Na última das três vezes que o Congresso
chancelou o voto impresso o fez a partir de uma emenda do então deputado Jair
Bolsonaro. Teve encaminhamento favorável da maioria dos partidos, foi aprovado
mas caiu no Supremo. Desta vez, o defensor da proposta está no poder obcecado
em contestar o resultado das urnas para nele permanecer. Muitos parlamentares
continuam presos às suas convicções sem se importar com quem se aliaram.
Têm à disposição um sistema que funciona sem nenhuma prova de violação ao longo de um quarto de século. Preferem tentar o que uns veem, candidamente, como aprimoramento, outros, como vacina contra a propaganda bolsonarista de fraude e uns tantos, ainda, como chance de conquistar o eleitor do presidente, numa espécie de bolsonarismo sem Bolsonaro.
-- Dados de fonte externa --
(** [while (buffer.remaining() > 0) { values.push(read); after; }] *)
Fixpoint packedLoop (n : nat) (rd : ByteBuffer.t → result (value * ByteBuffer.t))
    (after : ByteBuffer.t → ByteBuffer.t) (values : value) (buffer : ByteBuffer.t)
    : result (value * ByteBuffer.t) :=
  if remaining buffer >? 0 then
    match n with
    | O => Timeout
    | S n' =>
        '(x, buffer) ← rd buffer;
        values ← push values x;
        packedLoop n' rd after values (after buffer)
    end
  else mret (values, buffer).

(** The statements emitted under [case field.tag:] of [decode<Name>]. *)
Definition decodeField (decodeNested : Message.t → ByteBuffer.t → result (value * ByteBuffer.t))
    (field : Field.t) (tag : Z) (buffer : ByteBuffer.t) (message : gmap string value)
    : result (gmap string value * ByteBuffer.t) :=
  '(limit, buffer) ← (if isMessageType field then pushTemporaryLength buffer
                       else mret (0, buffer));
  let after buffer := if isMessageType field then setLimit limit buffer else buffer in
  let rd := read decodeNested field in
  if Field.repeated field then
    (* var values = message[name] || (message[name] = []) *)
    let values :=
      match message !! Field.name field with
      | Some v => if truthy v then v else VArray []
      | None => VArray []
      end in
    '(values, buffer) ←
      (if bool_decide (Field.type field ∈ packableTypes g) then
         if JS.band tag 7 =? TYPE_SIZE_N then
           '(outerLimit, buffer) ← pushTemporaryLength buffer;
           '(values, buffer) ←
             packedLoop (Z.to_nat (remaining buffer)) rd after values buffer;
           mret (values, setLimit outerLimit buffer)
         else
           '(x, buffer) ← rd buffer;
           values ← push values x;
           mret (values, after buffer)
       else
         '(x, buffer) ← rd buffer;
         values ← push values x;
         mret (values, after buffer));
    mret (<[Field.name field := values]> message, buffer)
  else
    '(x, buffer) ← rd buffer;
    mret (<[Field.name field := x]> message, after buffer).

(** The checks emitted after the loop, one per required field. *)
Fixpoint checkRequired (fields : list Field.t) (message : gmap string value) : result unit :=
  match fields with
  | [] => mret tt
  | field :: rest =>
      if Field.required field && isUndefined (message !! Field.name field)
      then Throw (Error ("Missing required field: " +:+ Field.name field))
      else checkRequired rest message
  end.

(** [end_of_message: while (buffer.remaining() > 0) { ... }] of
    [decode<Name>]; the fuel counts the turns of the loop and the calls of
    nested decoders. *)
Fixpoint decodeLoop (fuel : nat) (def : Message.t) (buffer : ByteBuffer.t)
    (message : gmap string value) : result (gmap string value * ByteBuffer.t) :=
  match fuel with
  | O => Timeout
  | S fuel' =>
      if remaining buffer >? 0 then
        '(tag, buffer) ← readVarint32 buffer;
        if JS.ushr tag 3 =? 0 then mret (message, buffer)
        else
          match find (fun field => Field.tag field =? JS.ushr tag 3) (Message.fields def) with
          | Some field =>
              '(message, buffer) ←
                decodeField
                  (fun def' b =>
                     '(m, b') ← decodeLoop fuel' def' b ∅;
                     _ ← checkRequired (Message.fields def') m;
                     mret (VObject m, b'))
                  field tag buffer message;
              decodeLoop fuel' def buffer message
          | None =>
              buffer ← skipUnknownField buffer (JS.band tag 7);
              decodeLoop fuel' def buffer message
          end
      else mret (message, buffer)
  end.

(** [pkg.decode<Name> = function(buffer) {...}] on a buffer object. *)
Definition decodeMessage (fuel : nat) (def : Message.t) (buffer : ByteBuffer.t)
    : result (gmap string value * ByteBuffer.t) :=
  '(message, buffer) ← decodeLoop fuel def buffer ∅;
  _ ← checkRequired (Message.fields def) message;
  mret (message, buffer).

(** The two exported functions on plain bytes. *)
Definition encode (fuel : nat) (def : Message.t) (message : gmap string value)
    : result (list byte) :=
  encodeMessage fuel def (VObject message).

Definition decode (fuel : nat) (def : Message.t) (bytes : list byte)
    : result (gmap string value) :=
  fst <$> decodeMessage fuel def (fromBinary bytes).

End Emitted.

(** ** Vocabulary of the statements *)

(** The entry a loop visits last among those that satisfy [P]. *)
Definition lastWith {A} (P : A → bool) (l : list A) : option A :=
  last (List.filter P l).

Definition declaredEnum (schema : Schema.t) (type : string) : Prop :=
  ∃ def, def ∈ Schema.enums schema ∧ Enum.name def = type.

(* the scalar keywords other than string and bytes *)
Definition numericScalar (type : string) : Prop :=
  match scalarOf type with
  | Some String_ | Some Bytes | None => False
  | Some _ => True
  end.


(** Pack-eligible: a numeric or bool scalar, or a declared enum. *)
Definition packEligible (schema : Schema.t) (type : string) : Prop :=
  numericScalar type ∨ declaredEnum schema type.

(* the state of [generate] when the loop over the enums is done *)
Definition enumLoop (schema : Schema.t) : generated :=
  fold_left enumLoopStep (Schema.enums schema) (mkGenerated ∅ packableTypes0 ∅).

(** [input b bs]: the bytes of [b] from its offset on are [bs]. *)
Definition input (b : ByteBuffer.t) (bs : list byte) : Prop :=
  0 <= offset b <= capacity b ∧ drop (Z.to_nat (offset b)) (view b) = bs.

(* an unsigned varint byte with the continuation bit *)
Definition continued (x : byte) : Prop := 128 <= b2z x.

(** A Unicode scalar value: a code point that is no surrogate. *)
Definition scalarValue (cp : Z) : Prop :=
  0 <= cp < 0xD800 ∨ 0xE000 <= cp < 0x110000.

(** The values a field of a scalar type is meant to hold. *)
Definition validFor (s : scalar) (v : value) : Prop :=
  match s with
  | Bool => ∃ b, v = VBool b
  | Bytes => ∃ bs, v = VBytes bs ∧ len bs < 2 ^ 31
  | Double => ∃ bits, v = VFloat64 bits ∧ 0 <= bits < 2 ^ 64
  | Float => ∃ bits, v = VFloat32 bits ∧ 0 <= bits < 2 ^ 32
  | Fixed32 | Uint32 => ∃ n, v = VNumber n ∧ 0 <= n < 2 ^ 32
  | Int32 | Sfixed32 | Sint32 => ∃ n, v = VNumber n ∧ - 2 ^ 31 <= n < 2 ^ 31
  | Fixed64 | Uint64 => ∃ n, v = VLong n true ∧ 0 <= n < 2 ^ 64
  | Int64 | Sfixed64 | Sint64 => ∃ n, v = VLong n false ∧ - 2 ^ 63 <= n < 2 ^ 63
  | String_ =>
      ∃ s, v = VString s ∧ Forall scalarValue s ∧ len (writeUTF8String s) < 2 ^ 31
  end.

(** ** A sample schema, for the witnesses

    <<
    enum Color { Color_RED = 0; GREEN = 1; LIME = 1; }
    message Sample {
      required int32 id = 1;
      optional string name = 2;
      repeated sint32 xs = 3;
      repeated int32 ys = 4 [packed = false];
      repeated string tags = 5;
      optional Color color = 6;
      repeated Color palette = 7;
    }
    message Paint { required Color color = 1; }
    >> *)

Definition fieldOf (name type : string) (tag : Z) (required repeated : bool)
    (packed : option string) : Field.t :=
  Field.mk name type tag required repeated
    (match packed with Some p => {["packed"%string := p]} | None => ∅ end).

Definition idField := fieldOf "id" "int32" 1 true false None.
Definition nameField := fieldOf "name" "string" 2 false false None.
Definition xsField := fieldOf "xs" "sint32" 3 false true None.
Definition ysField := fieldOf "ys" "int32" 4 false true (Some "false"%string).
Definition tagsField := fieldOf "tags" "string" 5 false true None.
Definition colorField := fieldOf "color" "Color" 6 false false None.
Definition paletteField := fieldOf "palette" "Color" 7 false true None.
Definition paintColorField := fieldOf "color" "Color" 1 true false None.

Definition colorEnum : Enum.t :=
  Enum.mk "Color" [("Color_RED", 0); ("GREEN", 1); ("LIME", 1)]%string.
Definition sampleMessage : Message.t :=
  Message.mk "Sample"
    [idField; nameField; xsField; ysField; tagsField; colorField; paletteField].
Definition paintMessage : Message.t := Message.mk "Paint" [paintColorField].
Definition sampleSchema : Schema.t :=
  Schema.mk None [colorEnum] [sampleMessage; paintMessage].

Definition sampleGenerated : generated :=
  match generate sampleSchema with
  | Ok g => g
  | _ => mkGenerated ∅ ∅ ∅
  end.

(* no embedded message is ever encoded or decoded in the samples *)
Definition noNestedEncode : Message.t → value → result (list byte) :=
  fun _ _ => Throw TypeError.
Definition noNestedDecode : Message.t → ByteBuffer.t → result (value * ByteBuffer.t) :=
  fun _ _ => Throw TypeError.


(** [reads g decodeNested field v bytes]: wherever the bytes [bytes], at
    least one, stand in the input, [read] returns [v] and consumes them. *)
Definition reads (g : generated)
    (decodeNested : Message.t → ByteBuffer.t → result (value * ByteBuffer.t))
    (field : Field.t) (v : value) (bytes : list byte) : Prop :=
  bytes ≠ []
  ∧ ∀ b rest, input b (bytes ++ rest) →
      read g decodeNested field b = Ok (v, advance (len bytes) b).

(** ** Vocabulary of the further properties *)




(** [window b bytes rest]: [bytes] are what is left of the input up to the
    limit of [b], and [rest] follows them. *)
Definition window (b : ByteBuffer.t) (bytes rest : list byte) : Prop :=
  input b (bytes ++ rest) ∧ limit b = offset b + len bytes.

(** [encodes g field v bytes]: [write] turns [v] into [bytes] and [read]
    turns [bytes] into [v], whatever the codecs of embedded messages. *)
Definition encodes (g : generated) (field : Field.t) (v : value) (bytes : list byte) : Prop :=
  (∀ encodeNested, write g encodeNested field v = Ok bytes)
  ∧ (∀ decodeNested, reads g decodeNested field v bytes).



(* a value of [sampleMessage] with every field present *)
Definition sampleValue : gmap string value :=
  <["id"%string := VNumber 7]>
  (<["name"%string := VString (str "ok")]>
  (<["xs"%string := VArray [VNumber 1; VNumber (-1)]]>
  (<["ys"%string := VArray [VNumber 3]]>
  (<["tags"%string := VArray [VString (str "a")]]>
  (<["color"%string := VString (str "LIME")]>
  (<["palette"%string := VArray [VString (str "RED"); VString (str "LIME")]]> ∅)))))).

(** Two fields that differ at most in their options. *)
Definition sameButOptions (f f' : Field.t) : Prop :=
  Field.name f = Field.name f' ∧ Field.type f = Field.type f'
  ∧ Field.tag f = Field.tag f' ∧ Field.required f = Field.required f'
  ∧ Field.repeated f = Field.repeated f'.

(* [sampleMessage] with the packing of [xs] and [ys] exchanged *)
Definition repackedMessage : Message.t :=
  Message.mk "Sample"
    [idField; nameField;
     fieldOf "xs" "sint32" 3 false true (Some "false"%string);
     fieldOf "ys" "int32" 4 false true None;
     tagsField; colorField; paletteField].


(* [field] under another number *)
Definition withTag (field : Field.t) (tag : Z) : Field.t :=
  Field.mk (Field.name field) (Field.type field) tag (Field.required field)
    (Field.repeated field) (Field.options field).

(* a number the [switch (tag >>> 3)] of the decoder can meet *)
Definition decodable (field : Field.t) : bool :=
  (1 <=? Field.tag field) && (Field.tag field <? 2 ^ 29).

(* the definition without the fields whose [case] cannot be met *)
Definition reachable (def : Message.t) : Message.t :=
  Message.mk (Message.name def) (List.filter decodable (Message.fields def)).

(* the decoder of embedded messages the loop hands to [decodeField] *)
Definition decodeNestedAt (g : generated) (fuel : nat)
    : Message.t → ByteBuffer.t → result (value * ByteBuffer.t) :=
  fun def' b =>
    '(m, b') ← decodeLoop g fuel def' b ∅;
    _ ← checkRequired (Message.fields def') m;
    mret (VObject m, b').






(* what a number becomes in a field of a 32-bit type *)
Definition wrap32 (s : scalar) (n : Z) : option Z :=
  match s with
  | Int32 | Sint32 | Sfixed32 => Some (JS.toInt32 n)
  | Uint32 | Fixed32 => Some (JS.toUint32 n)
  | _ => None
  end.
(** ** Enum tables *)

Lemma substring_0_append (p s : string) :
  String.substring 0 (String.length p) (p +:+ s) = p.
Proof.
  induction p as [|c p IH]; simpl.
  - destruct s; reflexivity.
  - by rewrite IH.
Qed.

Lemma substring_skip_append (p s : string) (n : nat) :
  (String.length s <= n)%nat →
  String.substring (String.length p) n (p +:+ s) = s.
Proof.
  intros Hn. induction p as [|c p IH]; simpl; [|exact IH].
  revert n Hn. induction s as [|c s IHs]; intros n Hn; simpl.
  - by destruct n.
  - destruct n as [|n]; simpl in *; [lia|]. rewrite IHs; [done | lia].
Qed.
Os argumentos foram esgotados pelo
presidente do Tribunal Superior Eleitoral (TSE), Luís Roberto Barroso, no dia
em que esteve na Câmara: as urnas não são ligadas à internet e, portanto, não
podem ser invadidas por hackers à distância. Todos os dez passos do processo,
da habilitação à lacração das urnas, passando pelos testes de integridade,
estão franqueados à fiscalização dos partidos, da OAB, do MP, da PF, da CGU,
dos conselhos técnicos de computação e engenharia, das universidades e até das
Forças Armadas. A impressão de 150 milhões de cédulas aumenta a possibilidade
de fraude no transporte, armazenamento e contagem, além de ser um indutor de
judicialização. “É mexer em time que está ganhando”, resumiu o ministro.
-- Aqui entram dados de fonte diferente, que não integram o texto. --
(** Split every conjunction of booleans among the hypotheses and turn the
    comparisons into propositions. *)
Ltac bool_solve :=
  repeat match goal with
  | H : andb _ _ = true |- _ => apply andb_true_iff in H as [? ?]
  | H : orb _ _ = false |- _ => apply orb_false_iff in H as [? ?]
  | H : negb _ = true |- _ => apply negb_true_iff in H
  | H : negb _ = false |- _ => apply negb_false_iff in H
  | H : Z.leb _ _ = true |- _ => apply Z.leb_le in H
  | H : Z.leb _ _ = false |- _ => apply Z.leb_gt in H
  | H : Z.ltb _ _ = true |- _ => apply Z.ltb_lt in H
  | H : Z.ltb _ _ = false |- _ => apply Z.ltb_ge in H
  | H : Z.eqb _ _ = true |- _ => apply Z.eqb_eq in H
  | H : Z.eqb _ _ = false |- _ => apply Z.eqb_neq in H
  | H : String.eqb _ _ = true |- _ => apply String.eqb_eq in H
  | H : String.eqb _ _ = false |- _ => apply String.eqb_neq in H
  | H : bool_decide _ = true |- _ => apply bool_decide_eq_true in H
  | H : bool_decide _ = false |- _ => apply bool_decide_eq_false in H
  end.

Create HintDb flux.
#[export] Hint Resolve keep_Forall keep_idemp NoDup_fmap_keep : flux.
#[export] Hint Rewrite @keep_idemp : flux.

(** ** Updating the first match of a list *)

Lemma find_first_index {A} (p : A -> bool) l :
  find_first p l = match find_index p l with Some i => l !! i | None => None end.
Proof.
  induction l as [|a l IH]; simpl; [done|]. destruct (p a); [done|].
  rewrite IH. by destruct (find_index p l).
Qed.

Lemma find_first_app {A} (p : A -> bool) l1 l2 :
  find_first p (l1 ++ l2) = match find_first p l1 with Some a => Some a | None => find_first p l2 end.
Proof. induction l1 as [|a l1 IH]; simpl; [done|]. by destruct (p a). Qed.

(** Replacing the first match by another match: the search finds it. *)
Lemma find_first_insert_same {A} (p : A -> bool) l i a :
  find_index p l = Some i -> p a = true -> find_first p (<[i := a]> l) = Some a.
Proof.
  revert i; induction l as [|b l IH]; simpl; intros i Hi Ha; [done|].
  destruct (p b) eqn:Hb; simplify_eq/=; [by rewrite Ha|].
  destruct (find_index p l) as [j|] eqn:Hj; simplify_eq/=. rewrite Hb. by apply IH.
Qed.

(** Replacing a non-match by a non-match: the search is unaffected. *)
Lemma find_first_insert_other {A} (q : A -> bool) l i a b :
  l !! i = Some b -> q a = false -> q b = false -> find_first q (<[i := a]> l) = find_first q l.
Proof.
  revert i; induction l as [|c l IH]; intros [|i] Hi Ha Hb; simplify_eq/=; [by rewrite Ha, Hb|].
  by destruct (q c); [|apply IH].
Qed.

(** Updating an entry without changing its key keeps the list of keys. *)
Lemma fmap_insert_same_key {A B} (f : A -> B) (l : list A) (i : nat) a b :
  l !! i = Some b -> f a = f b -> f <$> <[i := a]> l = f <$> l.
Proof.
  intros Hi Hf. rewrite list_fmap_insert, Hf. apply list_insert_id.
  by rewrite list_lookup_fmap, Hi.
Qed.

Lemma fmap_id_on {A} (f : A -> A) l : Forall (fun a => f a = a) l -> f <$> l = l.
Proof. induction 1 as [|a l Ha _ IH]; [done|]. rewrite fmap_cons. by rewrite Ha, IH. Qed.

(** ** Sums over maps *)

Section sums.
Context {K : Type} `{Countable K}.
Open Scope Z_scope.

Definition sum_of {V} (f : K -> V -> Z) (m : gmap K V) : Z := map_fold (fun k v s => f k v + s) 0 m.

Lemma sum_of_fresh {V} (f : K -> V -> Z) m k v : m !! k = None -> sum_of f (<[k := v]> m) = f k v + sum_of f m.
Proof. intros Hk. unfold sum_of. rewrite map_fold_insert_L; [done|intros; lia|done]. Qed.

Lemma sum_of_delete {V} (f : K -> V -> Z) m k : sum_of f m = from_option (f k) 0 (m !! k) + sum_of f (delete k m).
Proof.
  destruct (m !! k) as [v|] eqn:E; cbn.
  - rewrite <- (insert_delete_id m k v E) at 1. by rewrite sum_of_fresh by apply lookup_delete_eq.
  - by rewrite delete_id.
Qed.

Lemma sum_of_insert {V} (f : K -> V -> Z) m k v :
  sum_of f (<[k := v]> m) = sum_of f m - from_option (f k) 0 (m !! k) + f k v.
Proof.
  rewrite (sum_of_delete f m k), (sum_of_delete f (<[k := v]> m) k), lookup_insert_eq, delete_insert_eq. cbn [from_option]. lia.
Qed.

Lemma sum_of_le {V} (f g : K -> V -> Z) m :
  map_Forall (fun k v => f k v <= g k v) m -> sum_of f m <= sum_of g m.
Proof.
  induction m as [|k v m Hk IH] using map_ind; intros Hm; [by unfold sum_of; rewrite !map_fold_empty|].
  rewrite !sum_of_fresh by done. apply map_Forall_insert in Hm as [? ?]; [|done]. specialize (IH ltac:(done)). lia.
Qed.

Lemma sum_of_ext {V} (f g : K -> V -> Z) m :
  map_Forall (fun k v => f k v = g k v) m -> sum_of f m = sum_of g m.
Proof.
  intros Hm. apply Z.le_antisymm; apply sum_of_le; intros k v Hk; by rewrite (Hm k v Hk).
Qed.

(** What changes at one key. *)
Lemma sum_of_at {V} (f g : K -> V -> Z) m k :
  (forall k' v, k' <> k -> m !! k' = Some v -> f k' v = g k' v) ->
  sum_of f m = sum_of g m + from_option (f k) 0 (m !! k) - from_option (g k) 0 (m !! k).
Proof.
  intros Hm. rewrite (sum_of_delete f m k), (sum_of_delete g m k), (sum_of_ext f g (delete k m)); [lia|].
  intros k' v Hk. apply lookup_delete_Some in Hk as [Hne Hk]. apply Hm; [by apply not_eq_sym|done].
Qed.

Lemma sum_of_zero {V} (m : gmap K V) : sum_of (fun _ _ => 0) m = 0.
Proof.
  induction m as [|k v m Hk IH] using map_ind; [by unfold sum_of; rewrite map_fold_empty|]. by rewrite sum_of_fresh.
Qed.

Definition total (m : gmap K Z) : Z := sum_of (fun _ v => v) m.

Lemma total_fresh m k v : m !! k = None -> total (<[k := v]> m) = v + total m.
Proof. intros. unfold total. by rewrite sum_of_fresh. Qed.

Lemma total_delete m k : total m = default 0 (m !! k) + total (delete k m).
Proof. unfold total. rewrite (sum_of_delete _ m k). by destruct (m !! k). Qed.

Lemma total_insert m k v : total (<[k := v]> m) = total m - default 0 (m !! k) + v.
Proof. unfold total. rewrite sum_of_insert. by destruct (m !! k). Qed.

Lemma total_nonneg m : map_Forall (fun _ v => 0 <= v) m -> 0 <= total m.
Proof.
  intros Hm. apply sum_of_le in Hm. by rewrite sum_of_zero in Hm.
Qed.

Lemma total_two m k k' :
  map_Forall (fun _ v => 0 <= v) m -> k <> k' -> default 0 (m !! k) + default 0 (m !! k') <= total m.
Proof.
  intros Hm Hne. rewrite (total_delete m k), (total_delete (delete k m) k'), lookup_delete_ne by done.
  assert (0 <= total (delete k' (delete k m))); [|lia]. apply total_nonneg. by repeat apply map_Forall_delete.
Qed.
End sums.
Os presidentes do PSD, Gilberto Kassab, do
MDB, Baleia Rossi, e do PSDB, Bruno Araújo, garantem ser contrários à impressão
do voto. Nenhum deles, porém, tem o controle da bancada. O deputado Aécio Neves
(PSDB-MG), por exemplo, integrante da comissão que discute a proposta de emenda
constitucional da deputada Bia Kicis (PSL-DF) sobre o voto impresso, mostrou-se
incapaz de aprender com seus erros. Depois de ter questionado o resultado de
2014, levando o TSE a autorizar uma auditoria independente que nada constatou,
Aécio volta a questionar a urna eletrônica.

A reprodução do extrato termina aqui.